The Death of the West: How Dying Populations and Immigrant Invasions Imperil Our Country and Civilization
by Patrick J. Buchanan
St. Martin’s Press • 2002 • 308 pages • $25.95
Reviewed by Daniel T. Griswold
Give Pat Buchanan his due: The man can write. In his latest book, The Death of the West, he unleashes his rhetorical howitzer against his own “axis of evil” threatening Western civilization: the birth dearth, the secular left, and “mass” immigration. But his barrage of well-crafted words cannot hide gaping holes in his argument.
As usual, Buchanan delivers his message with clarity and passion: Cutting tax rates and spurring economic growth are good causes, he grants, “But what doth it profit a man if he gain the whole world and suffer the loss of his country? . . . With the collapsing birthrate, open borders, and the triumph of an anti-Western multiculturalism, that is what is at issue today — the survival of America as a nation, separate and unique, and of Western civilization itself — and too many conservatives have gone AWOL in the last great fight of our lives.”
Along two of those battlefronts, demographic and cultural, Buchanan’s arguments resonate with more than a grain of truth. Most economically advanced Western nations are indeed on the verge of a demographic implosion with birthrates now below the replacement level of 2.1 per woman of child-bearing age. Russia and Japan will soon begin to shrink. Meanwhile, populations in most of the Third World, including the Middle East, continue to grow albeit more slowly than in the past. But this story is nothing new.
On the cultural front, Buchanan again is on to something. For decades, an educated elite, mostly in universities and the media, has been waging an intellectual war against traditional American values of family, individual responsibility, private property, and free markets. According to its worldview, Western civilization is basically a force for evil in the world and the breakdown of the family something to be celebrated, not a problem to be addressed. But here again, Buchanan only wraps in his own rhetoric a message that we’ve heard before from the likes of Allan Bloom.
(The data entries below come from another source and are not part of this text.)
Lemma inline_image_skips_download_witness :
  handler (H := Node.platform) VerifyCnic (Scenario.serving "img" Scenario.okJson)
    Worlds.inlineAndBadUrl [] =
  (Normal (mkReply 200 (DataBody (@Parsed Node.platform (Node.JObject [])))),
   [EvSetTimeout 60000;
    EvFetch (postRequest "http://127.0.0.1:7860/verify-cnic"
               (imageFields (Some "iVBORw0KGgo=")));
    EvClearTimeout]).
Proof.
  exact (inline_image_skips_download (H := Node.platform)
           (Scenario.serving "img" Scenario.okJson) VerifyCnic Worlds.inlineAndBadUrl []
           eq_refl).
Defined.


Lemma download_failure_is_500_witness :
  handler (H := Node.platform) VerifyCnic Scenario.stalling Scenario.remoteRequest [] =
  (Normal (mkReply 500 (ErrorBody
     "Timed out downloading CNIC image from https://res.cloudinary.com/demo/x.jpg")),
   [EvSetTimeout 45000; EvFetch (getRequest Worlds.demoUrl); EvAbort; EvClearTimeout]).
Proof.
  exact (download_failure_is_500 (H := Node.platform) Scenario.stalling VerifyCnic
           Scenario.remoteRequest []
           (Error "Timed out downloading CNIC image from https://res.cloudinary.com/demo/x.jpg")
           [EvSetTimeout 45000; EvFetch (getRequest Worlds.demoUrl); EvAbort; EvClearTimeout]
           eq_refl eq_refl eq_refl).
Defined.

Lemma dispatch_failure_is_500_witness :
  handler (H := Node.platform) VerifyCnic Scenario.stalling Scenario.inlineRequest [] =
  (Normal (mkReply 500 (ErrorBody
     "KYC engine timed out after 60000ms for http://127.0.0.1:7860/verify-cnic")),
   [EvSetTimeout 60000;
    EvFetch (postRequest "http://127.0.0.1:7860/verify-cnic"
               (imageFields (Some "iVBORw0KGgo=")));
    EvAbort; EvClearTimeout]).
Proof.
  refine (proj1 (dispatch_failure_is_500 (H := Node.platform) Scenario.stalling VerifyCnic
                   Scenario.inlineRequest [] [] _ [Some "iVBORw0KGgo="]
                   "http://127.0.0.1:7860"
                   (Error "KYC engine timed out after 60000ms for http://127.0.0.1:7860/verify-cnic")
                   _ eq_refl eq_refl eq_refl eq_refl)).
  vm_compute. discriminate.
Defined.
(** X21: the count of valid cards the handler shows is the number of parsed
    cards that [validate_card] accepts and whose content no other parsed
    card has. *)
Theorem valid_count_meaning text cards invalid_msgs valid_count groups t :
  parse_text_table text = Ok cards →
  validate_text text = Ok (Render invalid_msgs valid_count groups t) →
  valid_count
  = length (filter
              (λ c, card_valid c = true
                    ∧ (length (filter (λ c', card_content c' = card_content c)
                                 cards) ≤ 1)%nat)
              cards).
Proof.
  rewrite parse_text_table_ok, validate_text_unfold. intros [= Hcards].
  rewrite Hcards. destruct cards as [|c0 cards0]; [done|].
  set (cards := c0 :: cards0). set (rs := result_of_card <$> cards).
  cbv zeta. intros Heq.
  match type of Heq with
  | Ok (Render _ ?k _ _) = _ => assert (valid_count = k) as -> by congruence
  end.
  clear Heq. rewrite length_fmap.
  apply filter_length_pointwise.
  { rewrite apply_updates_length. unfold rs. by rewrite length_fmap. }
  intros idx r' c Hr' Hc.
  assert (rs !! idx = Some (result_of_card c)) as Hr
    by (unfold rs; by rewrite list_lookup_fmap, Hc).
  rewrite (marked_lookup _ _ _ Hr) in Hr'.
  match type of Hr' with Some ?x = _ => assert (r' = x) as -> by congruence end.
  clear Hr'.
  destruct (result_of_card_fields c) as (_ & Hfp & Hv).
  rewrite filed_entries_length. unfold rs at 1.
  rewrite filter_fmap_length, Hfp.
  assert (length (filter (λ x, fingerprint_of (result_of_card x)
                               = card_content c) cards)
          = length (filter (λ c', card_content c' = card_content c) cards))
    as ->.
  { f_equal. apply list_filter_iff. intros c'.
    by destruct (result_of_card_fields c') as (_ & -> & _). }
  destruct (Nat.ltb_spec 1
              (length (filter (λ c', card_content c' = card_content c) cards)))
    as [Hlen|Hlen].
  - destruct (mark_keeps (result_of_card c)
                (duplicate_msg (filed (entries 0 rs) (card_content c))
                   (res_id (result_of_card c)))) as (_ & _ & ->).
    split; [done|]. intros [_ ?]. lia.
  - rewrite Hv. split; [by intros ?|by intros [? _]].
Qed.
End handler.

(** ** The further properties at the sample inputs *)

Lemma parse_numbers_of_ints_witness :
  "," ≠ ""
  ∧ Str.all is_cell_delim "," = true
  ∧ parse_numbers (Str.join "," (Str.of_int <$> [15; 2; 7; 14; 11]))
    = Ok (Some <$> [15; 2; 7; 14; 11]).
Proof.
  split; [done|]. split; [reflexivity|].
  apply (parse_numbers_of_ints "," [15; 2; 7; 14; 11]); [done|reflexivity].
Defined.

Lemma parse_numbers_padding_witness :
  Str.all is_cell_delim " ," = true
  ∧ Str.all is_cell_delim ", " = true
  ∧ parse_numbers (" ," +:+ "1,2" +:+ ", ") = parse_numbers "1,2".
Proof.
  split; [reflexivity|]. split; [reflexivity|].
  apply (parse_numbers_padding " ," "1,2" ", "); reflexivity.
Defined.

Lemma parse_numbers_join_witness :
  ", " ≠ ""
  ∧ Str.all is_cell_delim ", " = true
  ∧ ∃ ta tb,
      parse_numbers "1,2" = Ok ta ∧ parse_numbers "x 4" = Ok tb
      ∧ parse_numbers ("1,2" +:+ ", " +:+ "x 4") = Ok (ta ++ tb).
Proof.
  split; [done|]. split; [reflexivity|].
  apply (parse_numbers_join "1,2" ", " "x 4"); [done|reflexivity].
Defined.

Lemma non_numeric_count_witness :
  (ColN, marker_n, (31, 45))
    ∈ columns sample_b sample_i marker_n sample_g sample_o
  ∧ length marker_n = 5%nat
  ∧ length (filter (λ e, e = ErrNonNumeric ColN)
              (card_errors sample_b sample_i marker_n sample_g sample_o))
    = length (filter (λ t, t = None) marker_n).
Proof.
  assert ((ColN, marker_n, (31, 45))
            ∈ columns sample_b sample_i marker_n sample_g sample_o) as Hin.
  { unfold columns. rewrite !elem_of_cons. tauto. }
  split; [exact Hin|]. split; [reflexivity|].
  apply (non_numeric_count sample_b sample_i marker_n sample_g sample_o
           ColN marker_n (31, 45) Hin). reflexivity.
Defined.

Lemma no_header_witness :
  (∀ l, l ∈ table_lines data_line → is_header l = false)
  ∧ parse_text_table data_line = Ok [].
Proof.
  assert (∀ l, l ∈ table_lines data_line → is_header l = false) as Hno.
  { intros l Hl.
    assert (table_lines data_line = [data_line]) as Heq by by vm_compute.
    rewrite Heq in Hl. by apply list_elem_of_singleton in Hl as ->. }
  split; [exact Hno|]. apply (no_header_no_rows data_line Hno).
Defined.

Lemma parsed_identifier_witness :
  parse_text_table scenario_a = Ok [sample_card "1"]
  ∧ sample_card "1" ∈ [sample_card "1"]
  ∧ card_id (sample_card "1") ≠ ""
  ∧ Str.all (λ a, negb (Str.is_space a)) (card_id (sample_card "1")) = true
  ∧ is_header (card_id (sample_card "1") +:+ " ") = false.
Proof.
  assert (parse_text_table scenario_a = Ok [sample_card "1"]) as Hp
    by by vm_compute.
  assert (sample_card "1" ∈ [sample_card "1"]) as Hin by left.
  split; [exact Hp|]. split; [exact Hin|].
  apply (parsed_identifier scenario_a [sample_card "1"] (sample_card "1") Hp Hin).
Defined.

Lemma unique_card_witness :
  three_results !! 2%nat
  = Some (CardResult "3" short_b sample_i sample_n sample_g sample_o
            false "Card 3: B: expected 5 numbers, got 4")
  ∧ ∃ results groups,
      mark_duplicates three_results = Ok (results, groups)
      ∧ results !! 2%nat
        = Some (CardResult "3" short_b sample_i sample_n sample_g sample_o
                  false "Card 3: B: expected 5 numbers, got 4").
Proof.
  split; [reflexivity|].
  apply (unique_card_untouched three_results 2); [reflexivity|].
  intros j r' Hj Hfp.
  do 3 (destruct j as [|j]; [injection Hj as <-; try done|]); [..|done];
    by vm_compute in Hfp.
Defined.
Lemma tick_advances_by_the_rate_witness :
  Z.land (portstate hurrying) 0xe0 = 0xa0 /\ read_byte hurrying = Some rom55 /\
  clear_run (tick_steps hurrying) hurrying /\
  exists d',
    ADPCMB_CALC hurrying = Some (d', [Mix (pan hurrying) (adpcml d')]) /\
    now_addr d' = 3 /\ now_step d' = 32768.
Proof.
  assert (Z.land (portstate hurrying) 0xe0 = 0xa0) as H1 by (vm_compute; reflexivity).
  assert (read_byte hurrying = Some rom55) as H2 by reflexivity.
  assert (clear_run (tick_steps hurrying) hurrying) as H3
    by (apply clear_runb_ok; vm_compute; reflexivity).
  split; [exact H1|]. split; [exact H2|]. split; [exact H3|].
  destruct (tick_advances_by_the_rate hurrying rom55 H1 H2 H3) as (d' & Hc & Ha & _ & Hn).
  exists d'. split; [exact Hc|]. split; [exact Ha|exact Hn].
Defined.

(** ** The stream of nibbles *)

Lemma rom_nibbles_succ rom c n :
  rom_nibbles rom c (S n) = rom_nibble rom c :: rom_nibbles rom (c + 1) n.
Proof.
  unfold rom_nibbles. cbn [seq map]. rewrite Z.add_0_r. f_equal.
  rewrite <- seq_shift, map_map. apply map_ext. intros i. f_equal. lia.
Qed.

(** The decoding of a stream depends on the predictor and the step size it
    starts from, and on nothing else. *)
Lemma adpcm_update_decoded data s s' :
  acc s = acc s' -> adpcmd s = adpcmd s' ->
  decoded (adpcm_update data s) = decoded (adpcm_update data s').
Proof.
  intros Ha Hs. unfold decoded, adpcm_update. cbv zeta.
  cbn [prev_acc acc adpcmd set_prev_acc set_acc set_adpcmd].
  rewrite Ha, Hs. reflexivity.
Qed.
On immigration, however, Buchanan’s arguments take a contradictory and sometimes even bizarre turn. He argues that Mexicans in particular are immigrating to America in unprecedented numbers, that they have no desire to assimilate, and that they will profoundly change our culture and politics. Buchanan minces no words: “Uncle Sam is taking a hellish risk in importing a huge diaspora of tens of millions from a nation [Mexico] vastly different from our own. And if we are making a fatal blunder, it is not a decision we can ever revisit. Our children will live with the consequences, balkanization, the end of America as we know her.”
Buchanan’s fears of mass immigration are greatly exaggerated. First, the numbers: The rate of immigration today is well within historical American experience. The annual inflow of immigration during the past decade, as a percentage of the U.S. population, was less than half the rate a century ago during the Great Migration of 1880-1914. The rate of Mexican immigration today, legal and illegal, is proportionately smaller than Irish immigration in the mid-nineteenth century, or Italian or Russian immigration in the early twentieth century. We managed as a nation to successfully absorb those millions despite worries at the time that they were too different in religion, language, and culture to become “real Americans.”
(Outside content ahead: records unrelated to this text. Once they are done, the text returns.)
(** * FileCompress Pro backend: batch orchestration and progress channel

    A shallow embedding of the job orchestration code of the backend:
    - [utils/fileUtils.js]: [getFileTypeCategory], [getFileSize],
      [calculateCompressionRatio], [generateUniqueFilename];
    - [utils/websocketUtils.js]: [setupWebSocket] and the [emit*] helpers;
    - [services/compressionService.js]: the four per-category compressors,
      [compressBatch] and [createArchive];
    - [routes/compress.js]: the totals of the [POST /batch] handler and
      the [POST /job/:jobId] handler;
    - [utils/fileUtils.js], further: [isFileTypeSupported],
      [getSafeFilename], [cleanupOldFiles] and [cleanupFile];
    - [middleware/errorHandler.js]: the rules of the handler;
    - [routes/upload.js]: the file filter of multer.

    Conventions of the embedding.
    - JavaScript numbers are idealised: byte counts are naturals ([N]),
      percentages are integers ([Z]) and the intermediate quotients of
      [Math.round((a / b) * c)] are exact rationals ([Q]), not IEEE doubles.
    - Everything outside the repository (the file system, sharp, ffmpeg,
      archiver, the clock and the uuid generator) is an abstract world with
      its own state; the code is written in a small monad that threads that
      state, accumulates the events handed to socket.io and propagates
      thrown errors.
    - Timestamps of payloads and [console] output are not modelled. *)

From Stdlib Require Import ZArith QArith Qround Lia Ascii String.
From stdpp Require Import base decidable option list strings pretty gmap sets.

Local Open Scope Z_scope.

(** ** Numbers *)

(** [Math.round]: the nearest integer, ties towards [+∞]. *)
Definition Math_round (x : Q) : Z := Qfloor (x + (1 # 2))%Q.

(** JavaScript division of two integers, as an exact rational. *)
Definition js_div (a b : Z) : Q := (inject_Z a / inject_Z b)%Q.

(** [utils/fileUtils.js], [calculateCompressionRatio]. *)
Definition calculateCompressionRatio (originalSize compressedSize : Z) : Z :=
  if originalSize =? 0 then 0
  else Math_round (js_div (originalSize - compressedSize) originalSize * inject_Z 100)%Q.

(** ** Strings and paths

    Node's [path] module (POSIX flavour) and the string methods the code
    calls.  File names are taken to be ASCII: [toLowerCase] maps [A-Z] to
    [a-z] and leaves every other byte alone. *)

Definition chars (s : string) : list ascii := list_ascii_of_string s.
Definition unchars (l : list ascii) : string := string_of_list_ascii l.

Definition lower_ascii (c : ascii) : ascii :=
  let n := N_of_ascii c in
  if ((65 <=? n) && (n <=? 90))%N then ascii_of_N (n + 32) else c.

Definition toLowerCase (s : string) : string := unchars (map lower_ascii (chars s)).

Definition is_slash (c : ascii) : bool := bool_decide (c = "/"%char).
Definition is_dot (c : ascii) : bool := bool_decide (c = "."%char).

Fixpoint take_until (p : ascii -> bool) (l : list ascii) : list ascii :=
  match l with
  | [] => []
  | c :: l' => if p c then [] else c :: take_until p l'
  end.

Fixpoint drop_until (p : ascii -> bool) (l : list ascii) : list ascii :=
  match l with
  | [] => []
  | c :: l' => if p c then c :: l' else drop_until p l'
  end.

Fixpoint drop_while (p : ascii -> bool) (l : list ascii) : list ascii :=
  match l with
  | [] => []
  | c :: l' => if p c then drop_while p l' else c :: l'
  end.

(** The last component of a path, reversed: trailing separators are skipped
    and the scan stops at the separator before the component. *)
Definition last_part_rev (p : string) : list ascii :=
  take_until is_slash (drop_while is_slash (rev (chars p))).

(** [path.basename(p)]. *)
Definition basename (p : string) : string := unchars (rev (last_part_rev p)).

(** [path.extname(p)]: from the last dot of the last component to its end;
    empty when there is no dot, when the dot opens the component, and when
    the component is [".."]. *)
Definition extname (p : string) : string :=
  let part := last_part_rev p in
  let after := take_until is_dot part in
  match drop_until is_dot part with
  | [] => ""
  | _dot :: before =>
      match before, after with
      | [], _ => ""
      | [d], [] => if is_dot d then "" else "."
      | _, _ => unchars ("."%char :: rev after)
      end
  end.

Fixpoint strip_prefix (pre l : list ascii) : option (list ascii) :=
  match pre, l with
  | [], _ => Some l
  | a :: pre', b :: l' => if bool_decide (a = b) then strip_prefix pre' l' else None
  | _ :: _, [] => None
  end.

(** [path.basename(p, ext)]: the extension is removed when the component
    ends with it and is not the extension alone. *)
Definition basename_ext (p ext : string) : string :=
  let part := last_part_rev p in
  match chars ext with
  | [] => unchars (rev part)
  | e =>
      match strip_prefix (rev e) part with
      | Some (c :: stem) => unchars (rev (c :: stem))
      | _ => unchars (rev part)
      end
  end.

(** [path.join(dir, name)] for a normalised [dir] and a plain file [name],
    which is how every call of the service uses it. *)
Definition path_join (dir name : string) : string := dir +:+ "/" +:+ name.

(** [s.replace(/\.[^/.]+$/, "." + format)]: the text from the last dot on
    is replaced when it is a dot followed by at least one character and no
    separator. *)
Definition replace_extension (s format : string) : string :=
  let r := rev (chars s) in
  let after := take_until is_dot r in
  match drop_until is_dot r, after with
  | _dot :: before, _ :: _ =>
      if existsb is_slash after then s
      else unchars (rev before) +:+ "." +:+ format
  | _, _ => s
  end.

(** [s.slice(0, n)]. *)
Definition slice0 (n : nat) (s : string) : string := unchars (take n (chars s)).

(** ** [utils/fileUtils.js] *)

Definition SUPPORTED_TYPES : list (string * list string) :=
  [ ("images", [".jpg"; ".jpeg"; ".png"; ".webp"; ".tiff"; ".tif"; ".bmp"]);
    ("videos", [".mp4"; ".avi"; ".mov"; ".wmv"; ".flv"; ".webm"; ".mkv"; ".m4v"]);
    ("audio", [".mp3"; ".wav"; ".flac"; ".aac"; ".ogg"; ".m4a"; ".wma"]);
    ("documents", [".pdf"]) ].

Definition includes (l : list string) (x : string) : bool := bool_decide (x ∈ l).

Definition getAllSupportedExtensions : list string :=
  concat (map snd SUPPORTED_TYPES).

Definition isFileTypeSupported (filename : string) : bool :=
  includes getAllSupportedExtensions (toLowerCase (extname filename)).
American culture and the English language have penetrated every corner of the globe. Why would immigrants right here in the United States be immune to those same powerful influences? Immigrants come here because they admire the United States and the opportunity it offers. Ironically, the long list of characters that Buchanan names as enemies of traditional American culture, from the intellectuals of the Marxist “Frankfort School” to John Lennon, are all dead white Europeans.
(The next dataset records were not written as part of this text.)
(** * Inactive-service detector: a shallow embedding of [main.py]

    The program reads an optional list of active services, parses each
    configuration file (YAML or JSON) into a mapping and reports every
    entry that is the boolean [True] while its name is missing from the
    active list.

    Conventions of the embedding.
    - A Python [str] is a [string]; each character stands for the code
      point of the same number, so the embedding covers the texts whose
      code points are below 256.
    - The file system and the two parsers ([yaml.safe_load], [json.load])
      are the environment: a [world] record the functions read from.
    - A Python [dict] is an association list in insertion order; a
      well-formed one has no repeated key ([dict_ok]).
    - A [set] of strings is a [gset string]; [None] is [option]'s [None].
    - Logging is a list of records, in emission order. *)

From Stdlib Require Import ZArith NArith Ascii.
From stdpp Require Import base gmap strings list.

(** ** Characters and strings *)

Module Str.

(** [str.isspace] on one character (code points below 256). *)
Definition isspace (c : ascii) : bool :=
  let n := N_of_ascii c in
  ((9 <=? n) && (n <=? 13) || (28 <=? n) && (n <=? 32)
   || (n =? 133) || (n =? 160))%N.

(** [str.lower] on one character (code points below 256). *)
Definition lower_char (c : ascii) : ascii :=
  let n := N_of_ascii c in
  if ((65 <=? n) && (n <=? 90)
      || (192 <=? n) && (n <=? 222) && negb (n =? 215))%N
  then ascii_of_N (n + 32) else c.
As for our shrinking population, immigration is obviously not the problem but in fact the answer. By maintaining America’s population growth, immigrants expand our productive capacity as a nation and strengthen our cultural and economic ties abroad — enhancing America’s influence in the world. Immigration is a key reason why American influence has grown in recent decades, while that of Europe and Japan has receded.
Finally, the jury is still out on the political implications of immigration. We do not know that future immigrants will necessarily be lockstep supporters of statist politicians. Maybe a party with a strong commitment to economic freedom and opportunity would be highly appealing to people who are yearning for success.
Buchanan is a master of the emotive phrase, appealing to our values and, more cleverly, to our prejudices. And he does his homework, stocking his argument with interesting, if highly selective, facts and quotations. But his talents as a polemicist cannot mask what in the end is an incoherent argument.